22の県に広がるマンゴーの王国
2016年05月13日付 Prothom Alo紙


市場や広場、道端―マンゴーの木はどこにだってある。ラジシャヒからチャパイノバブゴンジョを経由し、ノオガオンに至る道の両側は、ただひたすらマンゴーの王国だ。この北ベンガルの土地に限ったことではない。チャパイノバブゴンジョにある地域園芸研究センターの統計によると、バングラデシュの22の県で現在、商業ベースでマンゴーの生産が行われている。国の樹木であるマンゴーの木は北ベンガル地域を超えて、南西部の塩分の多い土地やチョットグラム(チッタゴン)丘陵地帯の山地でも、どこにもマンゴー王国が広がっている。チャパイノバブゴンジョとラジシャヒを訪ねたところ、マンゴー園には鉄条網が張り巡らされ、警備員が配備されるなど、思っていた以上に厳重な警備体制が敷かれるのを知った。農業省の統計によると、バングラデシュのマンゴー栽培面積は毎年8000ヘクタールずつ増えている。生産量も5万トンのペースで増加している。さらに、国連の食糧農業機関(FAO)は、マンゴーの生産量でバングラデシュは3年連続で世界8位の好成績を残しているとしている。過去10年で国内のマンゴー生産は4倍の100万トンに増加した。2005年にはバングラデシュの生産量はわずか25万トンで、世界の14位にとどまっていた。それが今や、年間115万トンを生産して世界の7位にあるブラジルに間もなく追いつく勢いである。
マンゴー生産や商取引関係者たちは、国内の栄養面での需要を満たすだけでなく、マンゴーは主要な輸出産品になりうると話している。昨年、バングラデシュは世界的に有名な小売業者であるウォルマートにマンゴーを販売することで、世界のマンゴー輸出国のリストに名をつらねた。中東、ヨーロッパ、アメリカの市場を合わせると、昨年にはバングラデシュから821トンのマンゴーが輸出されている。
バングラデシュのマンゴー生産者・取引業者組合のアブドゥル・ワへド事務局長は、今年は3000トンのマンゴーを輸出したいと語っている。輸出のこの新たな可能性は、バングラデシュのマンゴー栽培の分野に新たな指標を付け加えることになるとマンゴー関連業者たちは考えている。

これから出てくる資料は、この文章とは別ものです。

(* ===== verification/_CoqProject ===== *)
-Q . S2P
Prelude.v
Timetable.v
Simd128.v
Simd128Neon.v
Simd128Sse.v
Simd128Agree.v
AlignedAllocator.v
ReachedIndex.v
ReachedIndexScan.v
Fixtures.v
ReachedIndexProps.v
ReachedIndexInv.v
ReachedIndexRun.v
Simd16.v
Simd16Neon.v
Simd16Avx.v
Simd16Props.v
Simd16Print.v
(* ===== verification/Prelude.v ===== *)
(** * DynamicTREX SIMD core: a verification development

    The program is the vectorised pruning substrate of a trip-based transit
    router.  It has three parts, all header-only C++:

    - [ProfileReachedIndexSIMD] (src/unnamed/part_000, lines 27-196): per trip
      a 16-byte label vector, one byte per search round, holding the lowest
      stop position known reachable.  [clear] resets it, [alreadyReached]
      reads it, [update] lowers it with one 128-bit minimum per trip and
      walks on through the later trips of the route until a trip is already
      as good.  The 128-bit operations come from one of two backends chosen
      by the preprocessor: ARM NEON or x86 SSE2.
    - [SIMD16u] (src/unnamed/part_000, lines 197-408): a value type of 16
      unsigned 16-bit lanes, again with a NEON and an AVX2 backend.
    - [aligned_allocator] (src/ExternalLibs/aligned_allocator.h): the
      allocator that gives the label vectors their 16-byte alignment.

    The index calls the 128-bit helpers and reads the timetable; its label
    vectors are [std::vector]s over the allocator.  [SIMD16u] stands alone.

    ** Files, in dependency order

    - [Prelude] (this file): the result type for assertion failures,
      out-of-bounds accesses and allocation errors, with its bind notation
      in [result_scope]; fixed-width integers as [Z] with explicit wrap
      ([wrap], [in_range], [signed]); little-endian byte splitting; lane
      vectors as [list Z] with a length and range predicate ([lanes_ok]);
      the hint databases [simd] and [simd_rw] and the tactics [lanes_ext],
      [solve_u] and [by_compute].
    - [Timetable]: the boundary to the timetable ([Data]): trip count, stop
      counts, route ranges, and the well-formedness the index relies on.
      This code is not in the repository; it is modelled from the
      specification's section 6.
    - [Simd128]: the interface the reachability index is written against,
      as the type class [Simd128] (the carrier, the byte view of the union
      [ReachedElement], [simd_set1_u8], [simd_max_u8], [simd_min_u8],
      [makeMask]) with its laws [Simd128Laws], and the bytes of the filter
      that every theorem about [update] uses.
    - [Simd128Neon], [Simd128Sse]: the two backends of lines 47-106 as the
      instances [neon_backend] and [sse_backend], with the proofs
      [neon_laws] and [sse_laws] that each satisfies the interface.  The
      SSE2 side keeps [__m128i] as two signed 64-bit halves and [MAX_MASKS]
      as the 32 literals of the source.
    - [Simd128Agree]: [makeMask] of the two backends side by side: the same
      bytes for rounds 1 to 16, different outcomes outside.
    - [AlignedAllocator]: [aligned_allocator]: [max_size], the size
      arithmetic of [allocate] in 64-bit [size_t], [allocate] on both
      platforms and [deallocate].  The platform allocator
      ([std::aligned_alloc]/[free], [_mm_malloc]/[_mm_free]) is the
      interface [PlatformHeap] with laws [PlatformHeapLaws]; a bump
      allocator ([bump_heap]) implements it.  Theorems: a successful
      [allocate] returns a fresh aligned block, each error branch, the
      exactness of the size computation when nothing wraps and a concrete
      input where it wraps, and that [deallocate] undoes [allocate].
    - [ReachedIndex]: [ProfileReachedIndexSIMD] over an arbitrary backend:
      the state record (the reference to the timetable and the two label
      vectors), the constructor [construct], [clear], [alreadyReached],
      [update] (its loop as the fuelled function [update_loop] and as the
      step relation [update_step]), [getPosition], the mutable accessor
      [operator()] as a read and a write, [getMask]; the reference
      [update_all] that relaxes the whole remainder of the route; the
      representation predicates [index_wf], [rounds_monotone],
      [route_monotone] and [index_inv].
    - [ReachedIndexScan]: the loop of [update] analysed once: what
      [update_loop] returns, its agreement with [update_step], and the
      postcondition [update_post] with the lemmas every later file uses.
    - [Fixtures]: the concrete timetables and index states of the
      witnesses.
    - [ReachedIndexProps]: the behaviour of each member function on every
      branch: when [update] succeeds, what it does to every position, what
      it leaves alone, what [alreadyReached] answers, how [clear] and the
      constructor initialise, each failing assertion, and that the scan
      ends within its fuel.
    - [ReachedIndexInv]: preservation of the invariant by [update],
      propagation of an update to the later rounds, and the equivalence of
      [update] with [update_all] under the invariant.
    - [ReachedIndexRun]: sequences of calls ([op], [exec], [run]) and the
      states the checked interface can reach ([reachable]): they satisfy
      the invariant, positions never increase and answers are never
      withdrawn; the specification's scenario for every lawful backend;
      two inputs on which a write through [operator()] breaks propagation
      and early exit.
    - [Simd16]: what the two definitions of [SIMD16u] share: the meaning of
      each operation on one lane, the interface [Simd16] with one field per
      member function and its laws [Simd16Laws].
    - [Simd16Neon], [Simd16Avx]: the two definitions of [SIMD16u] with the
      intrinsics they call, as the instances [neon16] and [avx16] with the
      proofs [neon16_laws] and [avx16_laws].
    - [Simd16Props]: theorems against the interface (round trip through
      memory, [minmask]/[maxmask], [blend], wrap-around arithmetic, lane
      access modulo 16); an expression language over the member functions
      whose evaluation on a lawful backend refines a reference semantics
      on lane lists, hence agreement of the two backends; and concrete
      inputs outside the contract on which they differ.
    - [Simd16Print]: [printSIMD] (lines 403-409), written once for both
      backends: the stream [std::cout] as the string of characters written,
      the two inserters it uses, the loop over the sixteen lanes; the
      format of the text as a closed form, and a reader of the bracketed
      list with the theorem that it returns the lanes printed.

    ** Modelling choices

    - Integers: a [uint8_t], [uint16_t] or [size_t] is a [Z] together with
      the range fact [in_range w]; every operation of the source that can
      leave the range (the narrowing in [std::fill], 16-bit addition, the
      [size_t] product and rounding of the allocator) has its [wrap]
      written out.  Arguments are taken as the callee sees them: a caller
      passing a wider value is converted before the call and that
      conversion is outside the model.
    - Undefined behaviour: an index outside an array and a failed [assert]
      are values [Err OutOfBounds] and [Err AssertionFailure] of [result];
      the safety theorems state when neither occurs.  [assert] is modelled
      as evaluated, as in a build without [NDEBUG]; with [NDEBUG] the
      source has undefined behaviour where the model reports the failed
      assertion.  [std::length_error]
      and [std::bad_alloc] are [Err LengthError] and [Err BadAlloc].
    - The two backends are mutually exclusive in the source (one
      preprocessor branch is compiled).  Both are modelled; where the same
      source name is defined twice the model adds the suffixes [_neon],
      [_sse] and [_avx].
    - Vendor intrinsics ([vminq_u8], [_mm_min_epu8], [vshlq_u16],
      [_mm256_blendv_epi8], ...) are library code the sources only call;
      they are modelled from the vendors' instruction descriptions and
      marked as such in the manifest.  The AVX2 shifts receive the
      non-constant [int] of the source as an unsigned count, so every
      count outside 0 to 15 clears the lanes.
    - Interfaces: the AVX2 [SIMD16u] names its masked extrema [max] and
      [min], returns their mask as a bare [__m256i] and takes such a
      register in [blend]; the instance [avx16] wraps and unwraps it so
      that both definitions implement [Simd16].
    - [std::size_t] is 64 bits wide ([SIZE_BITS]); the 32-bit ARM target
      is outside the model.  The laws of [PlatformHeap] are assumptions
      about the platform's allocator, not code of the repository; the
      bump allocator of the witnesses answers a request for zero bytes
      with a block.
    - Reference definitions ([mask_bytes], [filter_bytes], [relax_bytes],
      [relax_range], [default_template], [requested], [show_elements],
      [show_lanes]) are closed forms of what a piece of code computes, not
      translations of it; each is proved equal to the translation
      ([makeMask_neon_mask_bytes], [makeMask_sse_spec], [to_bytes_filter],
      [update_loop_run], [defaultLabels_construct], [printSIMD_loop_run]).
    - Member functions that mutate the receiver return the new receiver.
      References into the label storage are a read and a write.
    - Loops: the scan of [update] runs with fuel [S (length (labels s))],
      one more than the number of labels.  On a well-formed index it
      visits at most the trips from [trip] to the end of the route and
      then evaluates its condition once more, so the fuel is never what
      stops it: [update_loop_run] gives the result for every fuel above
      that distance, [update_loop_sound] and [update_loop_complete] relate
      it to the step relation, and [update_terminates] states the bound.
      The loop of the NEON [makeMask] runs at most 16 times and has fuel
      16 ([makeMask_loop_fuel], [makeMask_neon_unfold]).  The loop of
      [printSIMD] evaluates its condition seventeen times and has fuel 17
      ([printSIMD_loop_run]); a [uint16_t] has at most five decimal digits,
      the fuel of [put_digits] ([read_put_digits]).
    - Output: [std::cout] is taken in its default state (decimal base,
      right alignment, fill character space); the inserters for a C string
      and for an unsigned short are modelled from the C++ standard.

    ** Not modelled

    The allocator's [address], [construct], [destroy] and [rebind]
    (placement new and type plumbing); the
    allocation of the two label vectors inside the constructor of the
    index, which [construct] takes as given with indeterminate content;
    the timetable classes themselves, of which only the boundary appears. *)

From Stdlib Require Export ZArith Lia.
From stdpp Require Export base tactics option list numbers sorting.
(* ===== verification/Timetable.v ===== *)
(** * The timetable boundary

    [ProfileReachedIndexSIMD] holds a reference to a [TripBased::Data] and
    reads five things from it: [numberOfTrips()], [numberOfStopsInTrip(t)],
    [isTrip(t)] and the vectors [routeOfTrip] and [firstTripOfRoute].  The
    class itself is outside the repository; this file models that boundary
    from section 6 of the specification, together with the properties of a
    timetable the index relies on (section 3: the trips of a route occupy
    the contiguous ascending id range between two entries of
    [firstTripOfRoute] and share one stop sequence).

    Trip and route ids are indices, hence [nat]; stop counts are [Z]
    because the index narrows them to a byte. *)

From S2P Require Import Prelude.

Local Open Scope Z_scope.

Record Data : Type := {
  (** [std::vector<RouteId> routeOfTrip], indexed by trip *)
  routeOfTrip : list nat;
  (** [std::vector<TripId> firstTripOfRoute], indexed by route, with one
      sentinel entry past the last route *)
  firstTripOfRoute : list nat;
  (** the stop count of each trip *)
  stopsOfTrip : list Z;
}.

Definition numberOfTrips (d : Data) : nat := length (routeOfTrip d).

Definition isTrip (d : Data) (trip : nat) : bool :=
  bool_decide (trip < numberOfTrips d)%nat.

Definition numberOfStopsInTrip (d : Data) (trip : nat) : Z :=
  default 0 (stopsOfTrip d !! trip).

(** The id range [[first, last)] of the route of [trip]. *)
Definition route_range (d : Data) (trip : nat) : option (nat * nat) :=
  r ← routeOfTrip d !! trip;
  first ← firstTripOfRoute d !! r;
  last ← firstTripOfRoute d !! S r;
  Some (first, last).

(** [trip] lies in the range of its route, the range lies inside the trip
    ids, and every trip of the range has the route and stop count of [trip]. *)
Definition trip_wf (d : Data) (trip : nat) : Prop :=
  match route_range d trip with
  | Some (first, last) =>
      (first ≤ trip < last)%nat ∧ (last ≤ numberOfTrips d)%nat ∧
      Forall (λ t, routeOfTrip d !! t = routeOfTrip d !! trip ∧
                   numberOfStopsInTrip d t = numberOfStopsInTrip d trip)
             (seq first (last - first))
  | None => False
  end.

Definition Data_wf (d : Data) : Prop :=
  length (stopsOfTrip d) = numberOfTrips d ∧
  Forall (trip_wf d) (seq 0 (numberOfTrips d)).

(** Every stop count is a position a label byte can hold. *)
Definition stops_fit (d : Data) : Prop := Forall (in_range 8) (stopsOfTrip d).

#[export] Instance trip_wf_dec d trip : Decision (trip_wf d trip).
Proof. unfold trip_wf. destruct (route_range d trip) as [[??]|]; apply _. Defined.

#[export] Instance Data_wf_dec d : Decision (Data_wf d).
Proof. unfold Data_wf. apply _. Defined.

#[export] Instance stops_fit_dec d : Decision (stops_fit d).
Proof. unfold stops_fit. apply _. Defined.

(** ** Consequences of well-formedness *)

Section timetable.
Context (d : Data) (Hwf : Data_wf d).

Lemma isTrip_true trip : isTrip d trip = true ↔ (trip < numberOfTrips d)%nat.
Proof. unfold isTrip. apply bool_decide_eq_true. Qed.

Lemma trip_wf_of_isTrip trip : isTrip d trip = true → trip_wf d trip.
Proof.
  rewrite isTrip_true. intros Ht. destruct Hwf as [_ Hall].
  rewrite Forall_lookup in Hall. apply (Hall trip). by apply lookup_seq_lt.
Qed.

(** The three vector reads of the loop bound of [update] succeed and give
    the end of the route of [trip]. *)
Lemma route_range_of_isTrip trip :
  isTrip d trip = true →
  ∃ r first last,
    routeOfTrip d !! trip = Some r ∧
    firstTripOfRoute d !! r = Some first ∧
    firstTripOfRoute d !! S r = Some last ∧
    route_range d trip = Some (first, last) ∧
    (first ≤ trip < last)%nat ∧ (last ≤ numberOfTrips d)%nat.
Proof.
  intros Ht%trip_wf_of_isTrip. unfold trip_wf in Ht.
  destruct (route_range d trip) as [[first last]|] eqn:Hrr; [|done].
  exists (default 0%nat (routeOfTrip d !! trip)), first, last.
  unfold route_range in Hrr.
  destruct (routeOfTrip d !! trip) as [r|] eqn:Hr; simpl in *; [|done].
  destruct (firstTripOfRoute d !! r) as [a|] eqn:Hf; simpl in *; [|done].
  destruct (firstTripOfRoute d !! S r) as [b|] eqn:Hl; simpl in *; [|done].
  destruct Ht as (? & ? & _). by simplify_eq.
Qed.

(** Trips in the range of one route have its route id and stop count. *)
Lemma route_range_uniform trip first last t :
  route_range d trip = Some (first, last) →
  (trip < numberOfTrips d)%nat → (first ≤ t < last)%nat →
  routeOfTrip d !! t = routeOfTrip d !! trip ∧
  numberOfStopsInTrip d t = numberOfStopsInTrip d trip.
Proof.
  intros Hr Ht Hin. assert (Hw : trip_wf d trip).
  { apply trip_wf_of_isTrip. by apply isTrip_true. }
  unfold trip_wf in Hw. rewrite Hr in Hw. destruct Hw as (_ & _ & Hall).
  rewrite Forall_lookup in Hall. apply (Hall (t - first)%nat).
  rewrite lookup_seq_lt by lia. f_equal. lia.
Qed.

Lemma route_range_same trip first last t :
  route_range d trip = Some (first, last) →
  (trip < numberOfTrips d)%nat → (first ≤ t < last)%nat →
  route_range d t = Some (first, last).
Proof.
  intros Hr Ht Hin. destruct (route_range_uniform _ _ _ t Hr Ht Hin) as [Heq _].
  unfold route_range in *. by rewrite Heq.
Qed.

End timetable.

(この記事がかかれた時点では)チャパイノバブゴンジョの大部分の農園では、まだマンゴーは完熟していない。しかし同県のカンシャト、シブゴンジョ、ボラハトなどを回ってみると、こうした場所では未熟のマンゴーの取引がすでに始まっていた。
国内でマンゴー生産地となっている各県の中では、今もチャパイノバブゴンジョがトップの地位にある。この県ではおよそ2万5000ヘクタールの土地でマンゴーが栽培されている。次に続くのがラジシャヒ県である。ラジシャヒでは今年、1万6519ヘクタールの土地でマンゴーが育てられている。この2つの県が、バングラデシュにおけるマンゴーの商業的生産発祥の地であると言われている。
バングラデシュマンゴー生産者・取引業者組合の統計によると、現在マンゴーの国内市場は、およそ500億タカ(700億円)に達している。チャパイノバブゴンジョだけでも、マンゴー関連の取引額は毎年150億から200億タカ(205億~275億円)に及んでいる。しかしながら、80年代からはチュアダンガ、シャトキラ、ジナイドホ、クシュティヤ、メヘルプル、ノライルにもマンゴーの商業生産が広がった。販売向けのマンゴーの栽培が広がっている。ここ5~6年、チョットグラム丘陵地帯でもマンゴー栽培が急速に増加している。バンドルバン、カグラチョリ、ランガマティでは今年はマンゴーの栽培面積は約1万ヘクタールとなっている。これ以外にも、ポンチョゴル、ナトル、ノオガオン、タクルガオン、パブナ、ディナジプル、ロングプル、ジョショル、ゴパルゴンジョ、タンガイル、ジャマルプルでも商業生産が行なわれている。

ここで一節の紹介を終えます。